Please return the lines below verbatim, beginning at the one that has "Lemma send_packets_all a" and stopping after the one that has "destruct (inner a", and add no other lines.

(Excerpts from a dataset)
○ ○ ○ ○ ○ ○ ○

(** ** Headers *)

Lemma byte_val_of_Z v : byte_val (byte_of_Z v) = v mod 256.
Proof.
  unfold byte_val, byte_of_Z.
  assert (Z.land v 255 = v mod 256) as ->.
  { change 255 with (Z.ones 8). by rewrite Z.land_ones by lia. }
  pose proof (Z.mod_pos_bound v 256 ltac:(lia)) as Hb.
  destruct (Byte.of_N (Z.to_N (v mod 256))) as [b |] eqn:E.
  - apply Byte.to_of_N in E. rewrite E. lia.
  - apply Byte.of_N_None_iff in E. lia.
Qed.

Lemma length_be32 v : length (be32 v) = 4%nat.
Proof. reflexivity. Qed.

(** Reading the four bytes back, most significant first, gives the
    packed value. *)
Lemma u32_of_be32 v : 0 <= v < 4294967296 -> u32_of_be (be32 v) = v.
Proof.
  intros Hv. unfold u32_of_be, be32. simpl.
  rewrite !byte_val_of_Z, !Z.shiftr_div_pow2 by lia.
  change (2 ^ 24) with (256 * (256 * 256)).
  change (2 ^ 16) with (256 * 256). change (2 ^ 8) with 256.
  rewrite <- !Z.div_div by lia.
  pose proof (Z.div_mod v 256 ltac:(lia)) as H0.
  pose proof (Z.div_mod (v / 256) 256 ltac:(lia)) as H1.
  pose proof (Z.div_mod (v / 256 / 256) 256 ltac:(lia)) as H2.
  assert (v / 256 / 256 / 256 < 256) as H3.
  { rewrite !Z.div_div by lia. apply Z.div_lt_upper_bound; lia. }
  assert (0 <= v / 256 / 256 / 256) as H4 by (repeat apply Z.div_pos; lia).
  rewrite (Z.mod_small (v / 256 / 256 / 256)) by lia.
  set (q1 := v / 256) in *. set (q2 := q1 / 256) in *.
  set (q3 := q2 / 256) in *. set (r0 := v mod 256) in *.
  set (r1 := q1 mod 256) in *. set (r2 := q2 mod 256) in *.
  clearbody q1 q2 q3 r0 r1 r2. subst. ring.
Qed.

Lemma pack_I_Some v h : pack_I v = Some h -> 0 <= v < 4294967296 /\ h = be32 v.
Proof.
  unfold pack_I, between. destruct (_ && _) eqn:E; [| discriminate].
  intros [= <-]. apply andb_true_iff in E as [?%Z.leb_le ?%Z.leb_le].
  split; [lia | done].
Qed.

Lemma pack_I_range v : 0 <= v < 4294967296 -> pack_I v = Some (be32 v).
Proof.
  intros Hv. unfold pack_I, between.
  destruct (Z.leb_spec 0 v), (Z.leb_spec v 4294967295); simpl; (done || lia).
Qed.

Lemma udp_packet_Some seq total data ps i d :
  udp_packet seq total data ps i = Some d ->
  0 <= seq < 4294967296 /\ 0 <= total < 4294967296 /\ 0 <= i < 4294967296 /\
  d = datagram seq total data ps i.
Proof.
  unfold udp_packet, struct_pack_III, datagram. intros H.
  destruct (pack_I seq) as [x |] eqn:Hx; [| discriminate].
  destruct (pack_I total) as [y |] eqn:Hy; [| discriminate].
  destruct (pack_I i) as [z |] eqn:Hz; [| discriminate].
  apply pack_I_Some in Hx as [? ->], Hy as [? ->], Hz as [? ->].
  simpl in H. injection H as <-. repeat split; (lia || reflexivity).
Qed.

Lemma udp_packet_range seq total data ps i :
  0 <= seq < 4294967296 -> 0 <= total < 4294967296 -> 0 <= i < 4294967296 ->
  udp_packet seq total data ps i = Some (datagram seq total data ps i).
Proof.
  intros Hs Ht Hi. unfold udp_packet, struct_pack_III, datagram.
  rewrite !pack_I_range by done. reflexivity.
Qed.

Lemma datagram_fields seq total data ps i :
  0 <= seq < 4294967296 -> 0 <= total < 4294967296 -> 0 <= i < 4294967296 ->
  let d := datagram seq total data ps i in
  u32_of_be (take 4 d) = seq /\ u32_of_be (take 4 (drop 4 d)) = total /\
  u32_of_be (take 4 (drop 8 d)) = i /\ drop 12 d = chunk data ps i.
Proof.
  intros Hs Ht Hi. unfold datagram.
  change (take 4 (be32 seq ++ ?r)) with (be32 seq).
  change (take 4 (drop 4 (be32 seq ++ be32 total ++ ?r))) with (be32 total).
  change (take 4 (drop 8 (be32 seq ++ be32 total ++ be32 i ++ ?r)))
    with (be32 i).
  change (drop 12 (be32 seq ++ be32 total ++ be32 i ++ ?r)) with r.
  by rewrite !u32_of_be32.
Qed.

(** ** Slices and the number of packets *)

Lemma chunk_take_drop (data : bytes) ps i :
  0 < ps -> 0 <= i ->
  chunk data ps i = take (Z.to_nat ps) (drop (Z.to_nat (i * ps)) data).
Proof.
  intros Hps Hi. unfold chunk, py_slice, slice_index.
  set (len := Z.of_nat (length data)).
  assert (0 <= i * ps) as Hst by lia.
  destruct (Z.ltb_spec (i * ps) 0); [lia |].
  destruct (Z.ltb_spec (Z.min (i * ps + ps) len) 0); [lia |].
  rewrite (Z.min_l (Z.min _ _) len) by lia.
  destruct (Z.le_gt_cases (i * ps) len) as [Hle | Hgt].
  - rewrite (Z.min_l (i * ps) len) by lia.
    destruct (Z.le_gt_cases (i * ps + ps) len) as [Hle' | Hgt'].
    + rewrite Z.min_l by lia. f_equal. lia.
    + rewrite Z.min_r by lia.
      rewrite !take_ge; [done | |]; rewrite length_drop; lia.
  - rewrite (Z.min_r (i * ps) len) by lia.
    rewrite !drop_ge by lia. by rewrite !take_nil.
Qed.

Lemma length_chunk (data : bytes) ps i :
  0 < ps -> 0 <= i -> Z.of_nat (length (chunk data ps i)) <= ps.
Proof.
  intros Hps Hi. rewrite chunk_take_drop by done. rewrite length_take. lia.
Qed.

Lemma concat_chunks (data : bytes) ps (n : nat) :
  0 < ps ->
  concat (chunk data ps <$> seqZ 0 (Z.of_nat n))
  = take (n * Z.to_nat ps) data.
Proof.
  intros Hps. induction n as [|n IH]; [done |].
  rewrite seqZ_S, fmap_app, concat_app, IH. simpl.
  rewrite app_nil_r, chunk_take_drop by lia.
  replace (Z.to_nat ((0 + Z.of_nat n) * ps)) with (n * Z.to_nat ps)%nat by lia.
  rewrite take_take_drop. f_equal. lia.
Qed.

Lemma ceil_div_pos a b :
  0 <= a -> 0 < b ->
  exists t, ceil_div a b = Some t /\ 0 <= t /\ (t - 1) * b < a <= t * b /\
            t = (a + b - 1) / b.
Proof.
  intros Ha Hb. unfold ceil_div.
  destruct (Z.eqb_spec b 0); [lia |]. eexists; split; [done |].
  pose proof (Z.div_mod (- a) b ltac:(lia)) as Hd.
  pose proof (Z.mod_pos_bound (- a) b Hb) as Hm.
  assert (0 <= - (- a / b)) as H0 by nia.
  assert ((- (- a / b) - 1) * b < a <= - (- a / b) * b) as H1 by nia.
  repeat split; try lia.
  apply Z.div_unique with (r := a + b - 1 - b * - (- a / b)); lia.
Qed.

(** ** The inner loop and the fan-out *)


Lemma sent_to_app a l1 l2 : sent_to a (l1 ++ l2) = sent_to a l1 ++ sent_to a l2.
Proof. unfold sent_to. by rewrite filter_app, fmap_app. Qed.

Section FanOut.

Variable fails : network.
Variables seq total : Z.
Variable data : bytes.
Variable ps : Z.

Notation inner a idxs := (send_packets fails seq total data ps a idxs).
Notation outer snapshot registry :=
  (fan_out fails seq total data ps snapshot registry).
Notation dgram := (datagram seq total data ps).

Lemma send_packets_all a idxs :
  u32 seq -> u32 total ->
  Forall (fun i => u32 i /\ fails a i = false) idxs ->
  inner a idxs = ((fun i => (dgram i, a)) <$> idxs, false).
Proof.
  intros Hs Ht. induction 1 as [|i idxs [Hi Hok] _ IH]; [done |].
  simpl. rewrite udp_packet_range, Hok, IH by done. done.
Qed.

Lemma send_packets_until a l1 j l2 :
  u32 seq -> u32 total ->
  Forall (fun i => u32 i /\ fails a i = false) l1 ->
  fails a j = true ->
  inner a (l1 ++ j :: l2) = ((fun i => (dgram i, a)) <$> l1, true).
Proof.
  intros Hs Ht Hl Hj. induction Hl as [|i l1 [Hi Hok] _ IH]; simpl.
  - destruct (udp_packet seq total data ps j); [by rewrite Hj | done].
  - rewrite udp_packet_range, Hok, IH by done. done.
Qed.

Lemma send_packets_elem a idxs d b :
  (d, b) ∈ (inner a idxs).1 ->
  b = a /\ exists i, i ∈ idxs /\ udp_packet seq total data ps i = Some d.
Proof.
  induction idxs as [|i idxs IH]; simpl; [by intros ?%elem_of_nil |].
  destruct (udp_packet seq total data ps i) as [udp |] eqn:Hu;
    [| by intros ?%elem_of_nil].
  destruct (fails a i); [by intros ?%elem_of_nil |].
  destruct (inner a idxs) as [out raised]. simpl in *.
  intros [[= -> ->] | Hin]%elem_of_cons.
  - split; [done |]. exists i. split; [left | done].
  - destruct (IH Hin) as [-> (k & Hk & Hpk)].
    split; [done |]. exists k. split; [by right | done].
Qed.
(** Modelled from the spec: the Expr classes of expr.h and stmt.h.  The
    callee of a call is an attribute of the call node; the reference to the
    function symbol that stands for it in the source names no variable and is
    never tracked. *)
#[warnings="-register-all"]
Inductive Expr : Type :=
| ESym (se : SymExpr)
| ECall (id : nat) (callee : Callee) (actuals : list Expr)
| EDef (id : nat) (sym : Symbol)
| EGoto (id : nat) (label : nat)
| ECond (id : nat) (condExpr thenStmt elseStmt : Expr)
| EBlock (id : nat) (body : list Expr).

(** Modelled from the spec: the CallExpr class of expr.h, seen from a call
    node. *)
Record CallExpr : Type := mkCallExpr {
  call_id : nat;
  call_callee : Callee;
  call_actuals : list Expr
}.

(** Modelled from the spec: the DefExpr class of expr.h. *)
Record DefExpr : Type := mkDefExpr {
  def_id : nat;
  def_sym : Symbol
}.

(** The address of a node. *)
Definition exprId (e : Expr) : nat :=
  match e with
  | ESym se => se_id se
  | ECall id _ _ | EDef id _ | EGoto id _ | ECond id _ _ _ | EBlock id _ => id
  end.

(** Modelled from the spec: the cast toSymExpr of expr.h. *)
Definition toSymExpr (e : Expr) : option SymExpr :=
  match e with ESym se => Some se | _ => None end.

○ ○ ○ ○ ○ ○ ○

_Output for this task:_
Lemma send_packets_all a idxs :
  u32 seq -> u32 total ->
  Forall (fun i => u32 i /\ fails a i = false) idxs ->
  inner a idxs = ((fun i => (dgram i, a)) <$> idxs, false).
Proof.
  intros Hs Ht. induction 1 as [|i idxs [Hi Hok] _ IH]; [done |].
  simpl. rewrite udp_packet_range, Hok, IH by done. done.
Qed.

Lemma send_packets_until a l1 j l2 :
  u32 seq -> u32 total ->
  Forall (fun i => u32 i /\ fails a i = false) l1 ->
  fails a j = true ->
  inner a (l1 ++ j :: l2) = ((fun i => (dgram i, a)) <$> l1, true).
Proof.
  intros Hs Ht Hl Hj. induction Hl as [|i l1 [Hi Hok] _ IH]; simpl.
  - destruct (udp_packet seq total data ps j); [by rewrite Hj | done].
  - rewrite udp_packet_range, Hok, IH by done. done.
Qed.

Lemma send_packets_elem a idxs d b :
  (d, b) ∈ (inner a idxs).1 ->
  b = a /\ exists i, i ∈ idxs /\ udp_packet seq total data ps i = Some d.
Proof.
  induction idxs as [|i idxs IH]; simpl; [by intros ?%elem_of_nil |].
  destruct (udp_packet seq total data ps i) as [udp |] eqn:Hu;
    [| by intros ?%elem_of_nil].
  destruct (fails a i); [by intros ?%elem_of_nil |].
  destruct (inner a idxs) as [out raised]. simpl in *.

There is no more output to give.